→ RECORDS SHOWN:
(* ===== verification/Insert.v ===== *)
(** * Building and inserting job rows

    insert_stamp.go (tags and metadata), base.go (the row's BeforeCreate hook),
    client.go's buildRow, driver.go's buildChildRow, and the conflict-insert
    primitive of batch.go every bulk path shares. *)

From S2P Require Import Prelude Types Text Store.

(** go-foundation's request-id helpers. *)
Class Foundation := {
  (** constants.FieldRequestID *)
  FieldRequestID : string;
  (** ctxutil.RequestIDToMetadata(nil, id) *)
  RequestIDToMetadata : string → string
}.

Inductive InsertSource :=
| InsertSourceClient | InsertSourcePeriodic | InsertSourceFollowUp | InsertSourceBarrier.

Record InsertInfo := {
  in_Kind : string; in_Queue : string; in_Source : InsertSource; in_SpawnedBy : string;
  in_ParentJobID : string; in_PeriodicSlug : string
}.
Definition InsertHook : Type := InsertInfo → gmap string goany.

(** What a context carries for the runtime: the clock and the id generator, each
    by the number of the reading or mint within the call; the request id; the
    Registry and InsertHook a Runner or Scheduler rides on it; and the instant
    GORM stamps on an update that names no updated_at. *)
Record context := {
  c_Now : nat → Z;
  c_NewID : nat → string;
  c_RequestID : string;
  c_Registry : option Registry;
  c_Hook : option InsertHook;
  c_GormNow : Z
}.
(** Without any freshness: the table a fan-out leaves. *)
Lemma insertChunks_db fuel ctx c rows d n d' :
  0 < c → length rows ≤ fuel → insertChunks fuel ctx c rows d = Ok (n, d') →
  ∃ rows', Forall2 (created ctx) rows rows' ∧ d' = insertSkippingConflicts rows' d.
Proof.
  intros Hc. revert rows d n. induction fuel as [|fuel IH]; intros rows d n Hlen.
  - destruct rows; [|simpl in Hlen; lia]. intros [= <- <-]. exists []. by split; [constructor|].
  - destruct rows as [|r0 rows0] eqn:Erows.
    { intros [= <- <-]. exists []. by split; [constructor|]. }
    rewrite <-Erows in *. unfold insertChunks. fold insertChunks. rewrite Erows at 1.
    destruct (conflictInsertChunk ctx (take c rows) d) as [[a d1]|] eqn:Ea; [|done].
    apply conflictInsertChunk_Ok in Ea as (t' & Ht & -> & _).
    destruct (insertChunks _ _ _ _ _) as [[b d2]|] eqn:Eb; [|done]. intros [= <- <-].
    apply IH in Eb as (k' & Hk & ->); [|rewrite length_drop, Erows in *; simpl in *; lia].
    exists (t' ++ k'). split; [|by rewrite insert_skipping_app].
    rewrite <-(take_drop c rows). by apply Forall2_app.
Qed.

Lemma insertFollowUps_Ok opts ctx fus parentID d n d' :
  insertFollowUps opts ctx fus parentID d = Ok (n, d') →
  (Z.of_nat (length fus) ≤ followUpLimit opts)%Z ∧
  ∃ rows rows', buildChildRows ctx 0 fus parentID = Ok rows ∧
    Forall2 (created ctx) rows rows' ∧ d' = insertSkippingConflicts rows' d.
Proof.
  pose proof (driver_bounds_positive opts) as Hb. unfold insertFollowUps.
  destruct fus as [|fu fus].
  { intros [= <- <-]. split; [simpl; lia|]. exists [], []. split_and!; [done|constructor|done]. }
  destruct (_ <? _)%Z eqn:Hlim; [done|]. apply Z.ltb_ge in Hlim.
  destruct (buildChildRows _ _ _ _) as [rows|]; [|done].
  intros (rows' & ? & ->)%insertChunks_db; [by eauto 10|lia|done].
Qed.

Lemma wf_insertFollowUps opts ctx fus parentID d n d' :
  insertFollowUps opts ctx fus parentID d = Ok (n, d') → db_wf d → db_wf d'.
Proof.
  intros (_ & rows & rows' & Hb & Hc & ->)%insertFollowUps_Ok Hd.
  apply buildChildRows_Ok in Hb as (Hfr & _). apply wf_insert_skipping; [|done].
  eapply Forall_impl; [by eapply created_fresh|apply fresh_row_wf].
Qed.
End fanout.

(** ** What a barrier check does *)

Section fire.
Context `{Foundation}.

Definition clear_barrier (ctx : context) : list jobCol :=
  [ColBarrierKind None; ColBarrierSpec None; ColUpdatedAt (c_GormNow ctx)].

(** The continuation row of a parent's barrier. *)
Record continuation (pid kind : string) (row : jobRow) : Prop := {
  cont_fresh : fresh_row row;
  cont_kind : j_Kind row = kind;
  cont_parent : j_ParentJobID row = Some pid;
  cont_key : j_UniqueKey row = Some (barrierKey pid);
  cont_active : j_UniqueActiveKey row = None
}.

(** The parent's barrier, when the check can see one. *)
Definition barrier_of (d : db) (pid : string) : option string :=
  p ← find_job d pid; j_BarrierKind p.

Lemma barrierKey_nonempty pid : is_empty (barrierKey pid) = false.
Proof. done. Qed.

Lemma fireBarrier_Ok ctx n pid by_ d fired d' :
  fireBarrierIfComplete ctx n pid by_ d = Ok (fired, d') →
  (fired = false ∧ d' = d ∧
     (barrier_of d pid = None ∨ (0 < count_jobs (pending_child pid) d)%Z)) ∨
  (fired = true ∧ count_jobs (pending_child pid) d = 0%Z ∧
   ∃ kind row, barrier_of d pid = Some kind ∧ continuation pid kind row ∧
     j_ID row = orString (c_NewID ctx n) (c_NewID ctx 0) ∧
     d' = update_jobs (has_id pid) (clear_barrier ctx) (insertSkippingConflicts [row] d)).
Proof.
  unfold fireBarrierIfComplete, barrier_of. destruct (find_job d pid) as [p|]; simpl;
    [|intros [= <- <-]; left; by auto].
  destruct (j_BarrierKind p) as [kind|]; [|intros [= <- <-]; left; by auto].
  destruct (0 <? count_jobs _ d)%Z eqn:Hc; [apply Z.ltb_lt in Hc; intros [= <- <-]; left; by auto|].
  assert (count_jobs (pending_child pid) d = 0%Z) as Hz.
  { apply Z.ltb_ge in Hc. unfold count_jobs in *. lia. }
  destruct (j_BarrierSpec p) as [spec|]; [|done]. simpl.
  destruct (buildChildRow _ _ _ _ _ _ _) as [row|] eqn:Erow; [|done].
  apply buildChildRow_Ok in Erow as (Hfr & Hid & Hk & Hp & Hu & Ha). simpl in Hk, Hp, Hu.
  destruct (BeforeCreate _ _ row) as [row'|] eqn:Ebc; [|done].
  intros [= <- <-]. right. split_and!; [done..|]. exists kind, row'.
  apply BeforeCreate_Ok in Ebc as (-> & Hk' & _ & Hp' & Hu' & Ha' & _ & _ & Hfr').
  rewrite Hid. split_and!; try done. split; [by apply Hfr'|congruence..].
Qed.
(** An applied finalize: the claimed row takes the planned state and gives up its
    lease. *)
Lemma finalize_jobs_applied :
  fo_Superseded out = false →
  ∃ r r', jobs d !! raw_ID raw = Some r ∧ jobs d' !! raw_ID raw = Some r' ∧
    let plan := planFinalize raw result we t in
    fo_State out = p_jobState plan ∧ fo_ScheduledAt out = p_scheduledAt plan ∧
    j_State r' = p_jobState plan ∧ j_LeaseToken r' = None ∧ j_LeasedUntil r' = None ∧
    j_ScheduledAt r' = default (j_ScheduledAt r) (p_scheduledAt plan) ∧
    j_FinalizedAt r' = p_finalizedAt plan ∧
    j_MaxAttempts r' = (j_MaxAttempts r + p_maxAttemptsDelta plan)%Z ∧
    j_Attempt r' = j_Attempt r.
Proof.
  intros Hsup. pose proof (proj1 finalize_superseded_iff Hsup) as (r & Hr & Hd & Hrun & Htok).
  destruct (finalize_old_row _ _ Hr) as (upd & r' & Hu & Hr' & Hcase).
  exists r, r'. split; [done|]. split; [done|].
  assert (finalized_row upd r = Updates upd r) as Hrow.
  { unfold finalized_row. rewrite (proj2 (holds_claim_true _ _ _)), Hd; [done|].
    split_and!; try done. by apply (wf_keyed d Hwf). }
  rewrite Hrow in Hcase.
  destruct (Finalize_Ok _ _ _ _ _ _ _ _ _ _ Hfin) as (plan & stub & run & upd' & d2 & d3 & Hz).
  destruct Hz as [-> _ _ _ _ _ _ _ (_ & _ & Hsch & Hst)]. rewrite Hsup in Hsch, Hst.
  destruct (finalize_row _ _ _ _ _ _ _ _ r Hu) as (Hs1 & Hl1 & Ht1 & Hsc1 & Hf1 & Hm1 & Ha1 & _).
  pose proof (row_final _ (wf_rows d Hwf _ _ Hr)) as Hf. unfold final_wf in Hf. rewrite Hrun in Hf.
  simpl in Hf. rewrite Hf in Hf1.
  assert (j_FinalizedAt (Updates upd r) = p_finalizedAt (planFinalize raw result we t)) as Hf2
    by by destruct (p_finalizedAt _).
  cbv zeta. destruct Hcase as [->|[_ ->]]; split_and!; try done.
Qed.
(* ===== verification/Claim.v ===== *)
(** * The claim: Dequeue on both databases

    internal/core/driver_sqlite.go and driver_postgres.go. SQLite selects then
    updates inside one serialized transaction; PostgreSQL does both in one
    statement, skipping rows another transaction has locked. The locked ids are a
    parameter, so every interleaving of row locks is one of its values. *)

From S2P Require Import Prelude Types Text Fingerprint Store Plan Insert Barrier Finalize.

(** ORDER BY priority, scheduled_at. *)
Definition claim_order (a b : jobRow) : Prop :=
  (j_Priority a < j_Priority b ∨
   (j_Priority a = j_Priority b ∧ j_ScheduledAt a ≤ j_ScheduledAt b))%Z.
#[global] Instance claim_order_dec : RelDecision claim_order.
Proof. intros a b. unfold claim_order. apply _. Defined.
#[global] Instance claim_order_trans : Transitive claim_order.
Proof. intros a b c. unfold claim_order. lia. Qed.
#[global] Instance claim_order_total : Total claim_order.
Proof. intros a b. unfold claim_order. lia. Qed.

(** The WHERE of the claim. *)
Definition claimable (now : Z) (queues : list string) (class : string) (claimAny : bool)
    (r : jobRow) : bool :=
  state_in (j_State r) claimableStates && (j_ScheduledAt r <=? now)%Z &&
  str_mem (j_Queue r) queues &&
  (claimAny || str_mem (j_ExecutorClass r) [class; ""]).

(** The columns a claim writes. *)
Definition claimUpdate (now lease : Z) (token : string) : list jobCol :=
  [ColState StateRunning; ColAttempt (λ r, j_Attempt r + 1)%Z; ColLeasedUntil (Some (now + lease)%Z);
   ColLeaseToken (Some token); ColUpdatedAt now].

Definition id_in (ids : list string) (r : jobRow) : bool := str_mem (j_ID r) ids.

(** WHERE id IN (ids of rows read from the table). *)
Lemma id_in_spec (d : db) rows id r :
  keyed (jobs d) → (∀ x, x ∈ rows → jobs d !! j_ID x = Some x) → jobs d !! id = Some r →
  id_in (j_ID <$> rows) r = bool_decide (r ∈ rows).
Proof.
  intros Hk Hrows Hr. unfold id_in, str_mem. apply bool_decide_ext.
  rewrite list_elem_of_fmap. split; [|by eauto].
  intros (x & Hid & Hx). pose proof (Hrows x Hx) as Hl.
  rewrite <-Hid, (Hk _ _ Hr) in Hl. by simplify_eq.
Qed.

Section dequeue.
Context `{RowOrder}.
(** [sqliteDriver.Dequeue]. *)
Definition sqliteDequeue (ctx : context) (queues : list string) (class : string) (claimAny : bool)
    (limit lease : Z) (d : db) : list RawJob * db :=
  if (limit <=? 0)%Z || bool_decide (queues = []) then ([], d)
  else
    let now := c_Now ctx 0 in
    let token := c_NewID ctx 0 in
    let rows := page claim_order (Z.to_nat limit)
                  (select_jobs (claimable now queues class claimAny) d) in
    match rows with
    | [] => ([], d)
    | _ =>
      ((λ r, rawFromRow r (j_Attempt r + 1) token) <$> rows,
       update_jobs (id_in (j_ID <$> rows)) (claimUpdate now lease token) d)
    end.

(** [postgresDriver.Dequeue]: [locked] holds the ids other transactions have
    locked. RETURNING gives the rows the UPDATE left, in no fixed order. *)
Definition postgresDequeue (ctx : context) (locked : gset string) (queues : list string) (class : string)
    (claimAny : bool) (limit lease : Z) (d : db) : list RawJob * db :=
  if (limit <=? 0)%Z || bool_decide (queues = []) then ([], d)
  else
    let now := c_Now ctx 0 in
    let token := c_NewID ctx 0 in
    let claimed := page claim_order (Z.to_nat limit)
      (select_jobs (λ r, claimable now queues class claimAny r && bool_decide (j_ID r ∉ locked)) d) in
    let returned := scan (Updates (claimUpdate now lease token) <$> claimed) in
    ((λ r, rawFromRow r (j_Attempt r) token) <$> returned,
     update_jobs (id_in (j_ID <$> claimed)) (claimUpdate now lease token) d).
End dequeue.

(** ** What a claim promises

    [claim_result] is the contract the runtime relies on, whichever database
    fulfils it: the rows claimed are live, claimable and unlocked, each once and
    within the limit; none left behind sorts before one taken; a claim that stops
    short of its limit left nothing behind; each comes back under its next
    attempt and the call's token; and the tables differ in those rows alone. *)
Record claim_result (now lease : Z) (token : string) (queues : list string) (class : string)
    (claimAny : bool) (limit : Z) (locked : gset string) (d : db) (raws : list RawJob) (d' : db)
    (rows : list jobRow) : Prop := {
  cl_raws : raws ≡ₚ (λ r, rawFromRow r (j_Attempt r + 1) token) <$> rows;
  cl_once : NoDup (j_ID <$> rows);
  cl_limit : (Z.of_nat (length rows) ≤ Z.max 0 limit)%Z;
  cl_rows : ∀ r, r ∈ rows → jobs d !! j_ID r = Some r ∧ not_deleted r = true ∧
              claimable now queues class claimAny r = true ∧ j_ID r ∉ locked;
  cl_best : ∀ r id r', r ∈ rows → jobs d !! id = Some r' → not_deleted r' = true →
              claimable now queues class claimAny r' = true → id ∉ locked → r' ∉ rows →
              claim_order r r';
  cl_full : (Z.of_nat (length rows) < limit)%Z → ∀ id r', jobs d !! id = Some r' →
              not_deleted r' = true → claimable now queues class claimAny r' = true →
              id ∉ locked → r' ∈ rows;
  cl_db : d' = update_jobs (id_in (j_ID <$> rows)) (claimUpdate now lease token) d
}.

(** A statement that selects no row changes none. *)
Lemma update_jobs_nil cols d : update_jobs (id_in []) cols d = d.
Proof. apply update_jobs_none, count_jobs_zero. intros. unfold id_in, str_mem. by rewrite bool_decide_false by set_solver. Qed.

Section spec.
Context `{RowOrder}.

(** The page both claims take. *)
Lemma claim_page now queues class claimAny (locked : gset string) limit d (P : jobRow → bool) :
  (∀ r, P r = claimable now queues class claimAny r && bool_decide (j_ID r ∉ locked)) →
  keyed (jobs d) → (0 < limit)%Z →
  let rows := page claim_order (Z.to_nat limit) (select_jobs P d) in
  NoDup (j_ID <$> rows) ∧ (Z.of_nat (length rows) ≤ Z.max 0 limit)%Z ∧
  (∀ r, r ∈ rows → jobs d !! j_ID r = Some r ∧ not_deleted r = true ∧
     claimable now queues class claimAny r = true ∧ j_ID r ∉ locked) ∧
  (∀ r id r', r ∈ rows → jobs d !! id = Some r' → not_deleted r' = true →
     claimable now queues class claimAny r' = true → id ∉ locked → r' ∉ rows → claim_order r r') ∧
  ((Z.of_nat (length rows) < limit)%Z → ∀ id r', jobs d !! id = Some r' → not_deleted r' = true →
     claimable now queues class claimAny r' = true → id ∉ locked → r' ∈ rows).
Proof.
  intros HP Hk Hlim rows.
  destruct (page_select claim_order P (Z.to_nat limit) d Hk) as (Hnd & Hlen & Hin & Hbest & Hfull).
  fold rows in Hnd, Hlen, Hin, Hbest, Hfull.
  assert (∀ r, P r = true ↔ claimable now queues class claimAny r = true ∧ j_ID r ∉ locked) as HP'.
  { intros r. by rewrite HP, andb_true_iff, bool_decide_eq_true. }
  split_and!; [done|lia| | |].
  - intros r Hr. destruct (Hin r Hr) as (? & ? & [? ?]%HP'). done.
  - intros r id r' Hr Hr' ? ? ? Hn. apply (Hbest r id r'); try done.
    apply HP'. by rewrite (Hk _ _ Hr').
  - intros Hshort id r' Hr' ? ? ?. apply (Hfull ltac:(lia) id r'); try done.
    apply HP'. by rewrite (Hk _ _ Hr').
Qed.

Lemma idle_claim now lease token queues class claimAny limit locked d :
  (limit <= 0)%Z ∨ queues = [] →
  claim_result now lease token queues class claimAny limit locked d [] d [].
Proof.
  intros Hidle. split; simpl; try done; try set_solver; [constructor|lia| |by rewrite update_jobs_nil].
  intros Hl id r' _ _ Hc. destruct Hidle as [?| ->]; [lia|]. unfold claimable in Hc.
  apply andb_true_iff in Hc as [Hc _]. apply andb_true_iff in Hc as [_ Hc].
  unfold str_mem in Hc. by rewrite bool_decide_false in Hc by set_solver.
Qed.

Lemma sqliteDequeue_claims ctx queues class claimAny limit lease d raws d' :
  keyed (jobs d) → sqliteDequeue ctx queues class claimAny limit lease d = (raws, d') →
  ∃ rows, claim_result (c_Now ctx 0) lease (c_NewID ctx 0) queues class claimAny limit ∅ d raws d' rows.
Proof.
  intros Hk. unfold sqliteDequeue. destruct (_ || _) eqn:Hidle.
  { intros [= <- <-]. exists []. apply idle_claim.
    apply orb_true_iff in Hidle as [?%Z.leb_le|?%bool_decide_eq_true]; auto. }
  apply orb_false_iff in Hidle as [Hlim%Z.leb_gt _].
  destruct (claim_page (c_Now ctx 0) queues class claimAny ∅ limit d
    (claimable (c_Now ctx 0) queues class claimAny)) as (? & ? & ? & ? & ?); try done.
  { intros r. by rewrite bool_decide_true, andb_true_r by set_solver. }
  set (rows := page _ _ _) in *. intros Hres. exists rows.
  assert (raws = (λ r, rawFromRow r (j_Attempt r + 1) (c_NewID ctx 0)) <$> rows ∧
    d' = update_jobs (id_in (j_ID <$> rows)) (claimUpdate (c_Now ctx 0) lease (c_NewID ctx 0)) d)
    as [-> ->] by (destruct rows; simplify_eq; by rewrite ?update_jobs_nil).
  by split.
Qed.

Lemma postgresDequeue_claims ctx locked queues class claimAny limit lease d raws d' :
  keyed (jobs d) → postgresDequeue ctx locked queues class claimAny limit lease d = (raws, d') →
  ∃ rows, claim_result (c_Now ctx 0) lease (c_NewID ctx 0) queues class claimAny limit locked d raws d' rows.
Proof.
  intros Hk. unfold postgresDequeue. destruct (_ || _) eqn:Hidle.
  { intros [= <- <-]. exists []. apply idle_claim.
    apply orb_true_iff in Hidle as [?%Z.leb_le|?%bool_decide_eq_true]; auto. }
  apply orb_false_iff in Hidle as [Hlim%Z.leb_gt _].
  destruct (claim_page (c_Now ctx 0) queues class claimAny locked limit d
    (λ r, claimable (c_Now ctx 0) queues class claimAny r && bool_decide (j_ID r ∉ locked)))
    as (? & ? & ? & ? & ?); try done.
  set (rows := page _ _ _) in *. intros [= <- <-]. exists rows. split; try done.
  rewrite scan_perm, <-list_fmap_compose. by apply Permutation_refl'.
Qed.
End spec.

(** ** Consequences of the contract *)

Section consequences.
Context (now lease : Z) (token : string) (queues : list string) (class : string) (claimAny : bool)
        (limit : Z) (locked : gset string) (d : db) (raws : list RawJob) (d' : db) (rows : list jobRow).
Context (Hcl : claim_result now lease token queues class claimAny limit locked d raws d' rows).

Lemma claim_taken r :
  r ∈ rows → jobs d' !! j_ID r = Some (Updates (claimUpdate now lease token) r).
Proof.
  intros Hr. destruct (cl_rows _ _ _ _ _ _ _ _ _ _ _ _ Hcl r Hr) as (Hl & Hd & _).
  rewrite (cl_db _ _ _ _ _ _ _ _ _ _ _ _ Hcl). simpl. rewrite lookup_update_where, Hl. simpl.
  unfold id_in, str_mem. rewrite bool_decide_true by by apply list_elem_of_fmap_2. by rewrite Hd.
Qed.

Lemma claim_rows_stored x : x ∈ rows → jobs d !! j_ID x = Some x.
Proof. intros Hx. by destruct (cl_rows _ _ _ _ _ _ _ _ _ _ _ _ Hcl x Hx). Qed.

Lemma claim_kept id r :
  keyed (jobs d) → jobs d !! id = Some r → r ∉ rows → jobs d' !! id = Some r.
Proof.
  intros Hk Hr Hn. rewrite (cl_db _ _ _ _ _ _ _ _ _ _ _ _ Hcl). simpl.
  rewrite lookup_update_where, Hr. simpl.
  by rewrite (id_in_spec d rows id), bool_decide_false by auto using claim_rows_stored.
Qed.

Lemma claim_state r : r ∈ rows → state_in (j_State r) claimableStates = true.
Proof.
  intros Hr. destruct (cl_rows _ _ _ _ _ _ _ _ _ _ _ _ Hcl r Hr) as (_ & _ & Hc & _).
  unfold claimable in Hc. rewrite !andb_true_iff in Hc. tauto.
Qed.

(** A row the claim's UPDATE selects is one of its rows. *)
Lemma claim_selected id r :
  keyed (jobs d) → jobs d !! id = Some r → id_in (j_ID <$> rows) r = true → r ∈ rows.
Proof.
  intros Hk Hr. rewrite (id_in_spec d rows id) by auto using claim_rows_stored.
  apply bool_decide_eq_true.
Qed.

Lemma wf_claim : db_wf d → db_wf d'.
Proof.
  intros Hwf. rewrite (cl_db _ _ _ _ _ _ _ _ _ _ _ _ Hcl). apply wf_update_jobs; [|done].
  intros id r Hr Hin []. pose proof (claim_state r (claim_selected _ _ (wf_keyed _ Hwf) Hr Hin)) as Hst.
  split.
  - split; [done|]. left. unfold active_key_of. simpl. destruct (j_State r); done.
  - assert (j_FinalizedAt r = None) by (unfold final_wf in *; by destruct (j_State r)).
    solve_row_wf.
Qed.

Lemma live_claim : keyed (jobs d) → barriers_live d → barriers_live d'.
Proof.
  intros Hk Hl. rewrite (cl_db _ _ _ _ _ _ _ _ _ _ _ _ Hcl). apply live_update; [|done].
  intros id r _ _. split; [by left|]. intros pid _. unfold pending_child. simpl.
  rewrite !andb_true_iff. by intros [? _].
Qed.

(** Each job handed out is held under exactly the claim handed out. *)
Lemma claim_holds raw :
  raw ∈ raws → claim_held d' (raw_ID raw) (raw_LeaseToken raw) ∧ raw_LeaseToken raw = token ∧
  ∃ r, r ∈ rows ∧ raw = rawFromRow r (j_Attempt r + 1) token.
Proof.
  rewrite (cl_raws _ _ _ _ _ _ _ _ _ _ _ _ Hcl). intros (r & -> & Hr)%list_elem_of_fmap.
  split_and!; [|done|eauto]. eexists. split; [by apply claim_taken|]. simpl.
  destruct (cl_rows _ _ _ _ _ _ _ _ _ _ _ _ Hcl r Hr) as (_ & Hd & _). by rewrite Updates_not_deleted.
Qed.
End consequences.

Lemma claim_disjoint now1 lease1 token1 q1 c1 a1 n1 l1 d raws1 d1 rows1
    now2 lease2 token2 q2 c2 a2 n2 l2 raws2 d2 rows2 :
  claim_result now1 lease1 token1 q1 c1 a1 n1 l1 d raws1 d1 rows1 →
  claim_result now2 lease2 token2 q2 c2 a2 n2 l2 d1 raws2 d2 rows2 →
  ∀ x y, x ∈ raws1 → y ∈ raws2 → raw_ID x ≠ raw_ID y.
Proof.
  intros H1 H2 x y Hx Hy Heq.
  destruct (claim_holds _ _ _ _ _ _ _ _ _ _ _ _ H1 x Hx) as ((r & Hr & _ & Hrun & _) & _).
  destruct (claim_holds _ _ _ _ _ _ _ _ _ _ _ _ H2 y Hy) as (_ & _ & r2 & Hr2 & ->).
  simpl in Heq. pose proof (claim_state _ _ _ _ _ _ _ _ _ _ _ _ H2 r2 Hr2) as Hst.
  destruct (cl_rows _ _ _ _ _ _ _ _ _ _ _ _ H2 r2 Hr2) as (Hl & _).
  rewrite Heq in Hr. assert (r2 = r) as -> by congruence. by rewrite Hrun in Hst.
Qed.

→ ASSIGNED TASK:
Search the listing above for the lines with "statement, skipping rows" and "intros (x &", then output those lines and all lines between them exactly.

→ OUTPUT OF THE TASK:
    statement, skipping rows another transaction has locked. The locked ids are a
    parameter, so every interleaving of row locks is one of its values. *)

From S2P Require Import Prelude Types Text Fingerprint Store Plan Insert Barrier Finalize.

(** ORDER BY priority, scheduled_at. *)
Definition claim_order (a b : jobRow) : Prop :=
  (j_Priority a < j_Priority b ∨
   (j_Priority a = j_Priority b ∧ j_ScheduledAt a ≤ j_ScheduledAt b))%Z.
#[global] Instance claim_order_dec : RelDecision claim_order.
Proof. intros a b. unfold claim_order. apply _. Defined.
#[global] Instance claim_order_trans : Transitive claim_order.
Proof. intros a b c. unfold claim_order. lia. Qed.
#[global] Instance claim_order_total : Total claim_order.
Proof. intros a b. unfold claim_order. lia. Qed.

(** The WHERE of the claim. *)
Definition claimable (now : Z) (queues : list string) (class : string) (claimAny : bool)
    (r : jobRow) : bool :=
  state_in (j_State r) claimableStates && (j_ScheduledAt r <=? now)%Z &&
  str_mem (j_Queue r) queues &&
  (claimAny || str_mem (j_ExecutorClass r) [class; ""]).

(** The columns a claim writes. *)
Definition claimUpdate (now lease : Z) (token : string) : list jobCol :=
  [ColState StateRunning; ColAttempt (λ r, j_Attempt r + 1)%Z; ColLeasedUntil (Some (now + lease)%Z);
   ColLeaseToken (Some token); ColUpdatedAt now].

Definition id_in (ids : list string) (r : jobRow) : bool := str_mem (j_ID r) ids.

(** WHERE id IN (ids of rows read from the table). *)
Lemma id_in_spec (d : db) rows id r :
  keyed (jobs d) → (∀ x, x ∈ rows → jobs d !! j_ID x = Some x) → jobs d !! id = Some r →
  id_in (j_ID <$> rows) r = bool_decide (r ∈ rows).
Proof.
  intros Hk Hrows Hr. unfold id_in, str_mem. apply bool_decide_ext.
  rewrite list_elem_of_fmap. split; [|by eauto].
  intros (x & Hid & Hx). pose proof (Hrows x Hx) as Hl.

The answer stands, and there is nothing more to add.